Stored data entries:

(** C18. A secret scan that ends without an error and reports no limit has
    found everything: on a file system that nobody else writes to, every
    regular file below one of the roots, through directories and not through
    links, that is not binary has all of its secrets in the report. *)
Theorem Scan_complete `{Hash} `{UnicodeLower} given secret s paths w w' r root p info content f :
  NewSecretScanner given secret = Ok s → system_ok w →
  Scan s paths w = (w', (r, None)) → Coverage r = [] →
  root ∈ normalizePaths paths → below w (path_Clean root) p →
  still_files w !! p = Some (info, content) → IsRegular (Info_Mode info) = true → isBinary content = false →
  f ∈ all_findings (key s) p content → f ∈ Findings r.
Proof.
  intros (_ & _ & _ & _ & Hl & _)%NewSecretScanner_limits Hok Hs Hc Hroot Hp Hfile Hreg Hbin Hf.
  unfold Scan in Hs. cbn [ctx_Err StillSystem] in Hs.
  destruct (scan_roots _ _ _ _) as [w1 [t e]] eqn:E. injection Hs as _ <- ->.
  apply (scan_roots_step s w Hok) in E as (_ & _ & Hse & Hseen);
    [|done|unfold few; cbn; lia|right; intros q i c Hq; by apply not_elem_of_empty in Hq].
  assert (¬ covered t) as Hn.
  { intros Hcov. apply Hcov, map_empty. intros code. destruct (byCode _ !! code) as [x|] eqn:Ex; [|done].
    assert (x ∈ findings (coverage t)) as Hin by (apply elem_of_findings; by exists code).
    cbn in Hc. rewrite Hc in Hin. by apply not_elem_of_nil in Hin. }
  destruct Hse as [|Hse]; [done|]. destruct Hseen as [|Hseen]; [done|].
  cbn [Findings result_of]. unfold sortSecretFindings. apply elem_of_sort_by. by eapply Hse; [eapply Hseen|..].
Qed.
(** An argument is accepted when it is a proper text whose path is absolute or
    stays below the current directory, and becomes that path. *)
Lemma validateLocalPathArgument_spec value label clean :
  validateLocalPathArgument value label = Ok clean ↔
  value ≠ "" ∧ trim_space value = value ∧ in_chars "000" value = false ∧ value ≠ "-" ∧
  clean = path_Clean value ∧ ∃ names, Forall is_name names ∧ clean = render (IsAbs value) names.
Proof.
  unfold validateLocalPathArgument, IsAbs.
  destruct (path_Clean_rooted value) as (es & Hc & Hn). rewrite goes_up, Hc.
  destruct (String.eqb_spec value ""); [split; [done|by intros []]|].
  destruct (String.eqb_spec (trim_space value) value); [|split; [done|by intros (_ & ? & _)]].
  destruct (in_chars "000" value); [split; [done|by intros (_ & _ & ? & _)]|].
  destruct (String.eqb_spec value "-"); [split; [done|by intros (_ & _ & _ & ? & _)]|]. cbn [orb negb].
  rewrite split_render by done. pose proof Hn as (k & names & -> & Hnames & Hk).
  destruct (has_prefix value "/"); cbn [negb andb app].
  - rewrite Hk by done. split; [intros [= <-]; eauto 10|by intros (_ & _ & _ & _ & -> & _)].
  - destruct k as [|k]; cbn [replicate app].
    + rewrite bool_decide_eq_false_2; [split; [intros [= <-]; eauto 10|by intros (_ & _ & _ & _ & -> & _)]|].
      destruct names as [|x names]; [done|]. apply Forall_cons in Hnames as [(? & ? & ? & ?) _].
      by intros [= ->].
    + split; [done|]. intros (_ & _ & _ & _ & -> & names' & Hnames' & He). exfalso.
      assert (split_on "/" (render false (replicate (S k) ".." ++ names)) = split_on "/" (render false names')) as Hs
        by (cbn [replicate app]; by rewrite He).
      rewrite (split_render _ _ Hn), (split_render false names') in Hs by (by exists 0%nat, names'). destruct names' as [|x names']; [done|].
      apply Forall_cons in Hnames' as [(? & ? & ? & ?) _]. by injection Hs as <-.
Qed.

(** ** One value from standard input *)

Lemma length_str_take n s : String.length (str_take n s) = Nat.min n (String.length s).
Proof. revert s. induction n as [|n IH]; intros [|c s]; cbn; [done..|]. by rewrite IH. Qed.
Lemma scan_files_acc files : forall acc,
  fold_left
    (fun funcs (file : str * str) =>
       let (p, text) := file in
       if nonempty text
       then funcs ++ extract_functions relpath_root text p else funcs)
    files acc
  = acc ++ flat_map (fun file => extract_functions relpath_root
                                   (snd file) (fst file)) files.
Proof.
  induction files as [|[p text] files IH]; intros acc;
    cbn [fold_left flat_map fst snd].
  - rewrite app_nil_r. reflexivity.
  - rewrite IH. destruct text as [|c text]; cbn [nonempty].
    + reflexivity.
    + rewrite app_assoc. reflexivity.
Qed.

Lemma scan_files_eq files :
  scan_files relpath_root files
  = flat_map (fun file => extract_functions relpath_root
                            (snd file) (fst file)) files.
Proof. unfold scan_files. apply scan_files_acc. Qed.

(** X10: the records of a scan are the records of the files one after the
    other, in file order; the test that skips a file whose text is empty
    changes nothing, as such a text has no records; so the scan of two
    lists of files is the scan of the first followed by the scan of the
    second, and every record comes from a file with a non-empty text. *)
Theorem scan_files_flat_map files :
  scan_files relpath_root files
  = flat_map (fun file => extract_functions relpath_root
                            (snd file) (fst file)) files
  /\ (forall more,
        scan_files relpath_root (files ++ more)
        = scan_files relpath_root files ++ scan_files relpath_root more)
  /\ Forall
       (fun r => exists p text,
          In (p, text) files /\ text <> []
          /\ In r (extract_functions relpath_root text p)
          /\ path r = relpath_root p)
       (scan_files relpath_root files).
Proof.
  split; [apply scan_files_eq|]. split.
  - intros more. rewrite !scan_files_eq. apply flat_map_app.
  - rewrite scan_files_eq. apply Forall_forall. intros r Hr.
    apply in_flat_map in Hr. destruct Hr as ([p text] & Hf & Hr).
    cbn [fst snd] in Hr. exists p, text. split; [exact Hf|].
    split; [intros ->; exact Hr|]. split; [exact Hr|].
    pose proof (emitted_Forall relpath_root (splitlines text) p
                  (fun r => path r = relpath_root p)
                  (fun _ _ _ _ => eq_refl) 0 _
                  (extract_functions_emitted relpath_root text p)) as Hall.
    rewrite Forall_forall in Hall. apply Hall. exact Hr.
Qed.

Lemma all_some_map (A B : Type) (f : A -> option B) (l : list A) :
  (forall x, In x l -> f x <> None) ->
  exists ys, all_some (map f l) = Some ys
             /\ Forall2 (fun x y => f x = Some y) l ys.
Proof.
  induction l as [|x l IH]; intros H; cbn [map all_some].
  - exists []. split; [reflexivity|constructor].
  - destruct (f x) as [y|] eqn:Hx;
      [|exfalso; apply (H x); [left; reflexivity|exact Hx]].
    destruct IH as (ys & -> & Hall);
      [intros z Hz; apply H; right; exact Hz|].
    exists (y :: ys). split; [reflexivity|]. constructor; assumption.
Qed.

(** [choose_canonical] raises on the empty group only. *)
Lemma choose_canonical_some (A : Type) (path_of : A -> str) (g : list A) :
  g <> [] ->
  exists canon,
    In canon g
    /\ choose_canonical relpath_root join_root path_of g
       = Some (relpath_root (join_root (path_of canon)),
               lit "first by path (" ++ path_of canon
               ++ lit ") and shortest path heuristic").
Proof.
  intros Hg. unfold choose_canonical.
  pose proof (sorted_by_nonempty A (fun x => path_key (path_of x)) g Hg)
    as Hne.
  destruct (sorted_by (fun x => path_key (path_of x)) g) as [|x tl] eqn:Hs;
    [congruence|].
  exists x. split; [|reflexivity].
  apply (sorted_by_In A (fun x => path_key (path_of x)) g).
  rewrite Hs. left. reflexivity.
Qed.

(** X11: [choose_canonical] fails on the empty group and on no other; on
    a group with a member its answer is the path of a member, passed
    through the two path functions, and the justification that quotes that
    member's path. *)
Theorem choose_canonical_defined (A : Type) (path_of : A -> str)
    (g : list A) :
  (choose_canonical relpath_root join_root path_of g = None <-> g = [])
  /\ (g <> [] ->
      exists canon,
        In canon g
        /\ choose_canonical relpath_root join_root path_of g
           = Some (relpath_root (join_root (path_of canon)),
                   lit "first by path (" ++ path_of canon
                   ++ lit ") and shortest path heuristic")).
Proof.
  split; [|apply choose_canonical_some].
  split.
  - intros Hn. destruct g as [|x g]; [reflexivity|].
    destruct (choose_canonical_some A path_of (x :: g)) as (c & _ & Hc);
      [discriminate|]. rewrite Hc in Hn. discriminate.
  - intros ->. reflexivity.
Qed.

Lemma report_group_some g :
  2 <= length g ->
  exists r, report_group relpath_root join_root g = Some r
            /\ reports_group relpath_root join_root g r.
Proof.
  intros Hlen. unfold report_group.
  destruct (choose_canonical_some FunctionRecord path g) as (c & Hc & ->);
    [destruct g; [simpl in Hlen; lia|discriminate]|].
  eexists. split; [reflexivity|].
  unfold reports_group. cbn [functions suggested_canonical justification].
  split; [reflexivity|]. split; [rewrite length_map; exact Hlen|].
  exists c. auto.
Qed.

Lemma report_fuzzy_some threshold pool c :
  cluster_of ratio threshold pool c ->
  exists r, report_fuzzy relpath_root join_root round3 c = Some r
            /\ reports_cluster relpath_root join_root round3 c r.
Proof.
  intros (rep & others & -> & Hne & _ & _).
  unfold report_fuzzy.
  destruct (choose_canonical_some ClusterMember
              (fun m => path (member m))
              ({| member := rep; similarity := None |}
                 :: map (scored ratio rep) others))
    as (c & Hc & ->); [discriminate|].
  eexists. split; [reflexivity|].
  unfold reports_cluster.
  cbn [representative matches fz_suggested_canonical].
  eexists _, _. split; [reflexivity|]. split.
  - destruct others; [congruence|discriminate].
  - split; [reflexivity|]. split; [reflexivity|]. exists c. auto.
Qed.

Lemma Forall2_weaken (A B : Type) (P Q : A -> B -> Prop) l l' :
  (forall x y, In x l -> P x y -> Q x y) ->
  Forall2 P l l' -> Forall2 Q l l'.
Proof.
  intros H F. induction F as [|x y l l' Hxy F IH]; constructor.
  - apply H; [left; reflexivity|exact Hxy].
  - apply IH. intros a b Ha. apply H. right. exact Ha.
Qed.

(** X12: [main] never fails: no group it reports on is empty, so neither
    [sorted_items[0]] nor [g[0]] is out of range.  Its document has one
    entry for every exact group, every identical-named group and every
    fuzzy cluster, in their order: an entry lists the group's members, two
    or more, and suggests [relpath(join(ROOT, p), ROOT)] for the path [p]
    of a member, with the justification that quotes [p]; an entry of a
    cluster names the representative, lists every other member, at least
    one, with its rounded score, and suggests [relpath(join(ROOT, p), ROOT)]
    for the path [p] of a member of the cluster. *)
Theorem main_report files :
  exists e i f,
    main relpath_root join_root ratio round3 files
    = Some {| exact_body_duplicates := e;
              identical_named_duplicates := i;
              fuzzy_duplicates := f |}
    /\ Forall2 (reports_group relpath_root join_root)
         (group_exact (scan_files relpath_root files)) e
    /\ Forall2 (reports_group relpath_root join_root)
         (group_identical_named (scan_files relpath_root files)) i
    /\ Forall2 (reports_cluster relpath_root join_root round3)
         (group_fuzzy ratio
            (remaining (scan_files relpath_root files)
               (exact_norms (group_exact (scan_files relpath_root files))))
            FUZZY_THRESHOLD) f.
Proof.
  unfold main.
  set (funcs := scan_files relpath_root files).
  set (rem := remaining funcs (exact_norms (group_exact funcs))).
  assert (He : forall g, In g (group_exact funcs) -> 2 <= length g).
  { intros g Hg. destruct (group_exact_spec funcs g Hg) as (_ & _ & H & _).
    exact H. }
  assert (Hi : forall g, In g (group_identical_named funcs) ->
                         2 <= length g).
  { intros g Hg. rewrite group_identical_named_eq in Hg.
    apply in_map_iff in Hg. destruct Hg as (n & <- & Hn).
    apply filter_In in Hn. destruct Hn as [_ Hn].
    apply andb_prop in Hn. destruct Hn as [Hn _].
    apply Nat.ltb_lt in Hn. lia. }
  destruct (all_some_map _ _ (report_group relpath_root join_root)
              (group_exact funcs)) as (e & -> & Fe).
  { intros g Hg. destruct (report_group_some g (He g Hg)) as (r & -> & _).
    discriminate. }
  destruct (all_some_map _ _ (report_group relpath_root join_root)
              (group_identical_named funcs)) as (i & -> & Fi).
  { intros g Hg. destruct (report_group_some g (Hi g Hg)) as (r & -> & _).
    discriminate. }
  destruct (all_some_map _ _ (report_fuzzy relpath_root join_root round3)
              (group_fuzzy ratio rem FUZZY_THRESHOLD)) as (f & -> & Ff).
  { intros c Hc. apply group_fuzzy_spec in Hc.
    destruct (report_fuzzy_some _ _ _ Hc) as (r & -> & _). discriminate. }
  exists e, i, f. split; [reflexivity|]. split; [|split].
  - eapply Forall2_weaken; [|exact Fe]. cbv beta. intros g r Hg Hr.
    destruct (report_group_some g (He g Hg)) as (r' & Hr' & Hs).
    rewrite Hr in Hr'. inversion Hr'. subst r'. exact Hs.
  - eapply Forall2_weaken; [|exact Fi]. cbv beta. intros g r Hg Hr.
    destruct (report_group_some g (Hi g Hg)) as (r' & Hr' & Hs).
    rewrite Hr in Hr'. inversion Hr'. subst r'. exact Hs.
  - eapply Forall2_weaken; [|exact Ff]. cbv beta. intros c r Hc Hr.
    apply group_fuzzy_spec in Hc.
    destruct (report_fuzzy_some _ _ _ Hc) as (r' & Hr' & Hs).
    rewrite Hr in Hr'. inversion Hr'. subst r'. exact Hs.
Qed.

**Problem to solve**
Go through the records and copy each line with "more" in it.

**Solution**
  /\ (forall more,
        scan_files relpath_root (files ++ more)
        = scan_files relpath_root files ++ scan_files relpath_root more)
  - intros more. rewrite !scan_files_eq. apply flat_map_app.
    or more, and suggests [relpath(join(ROOT, p), ROOT)] for the path [p]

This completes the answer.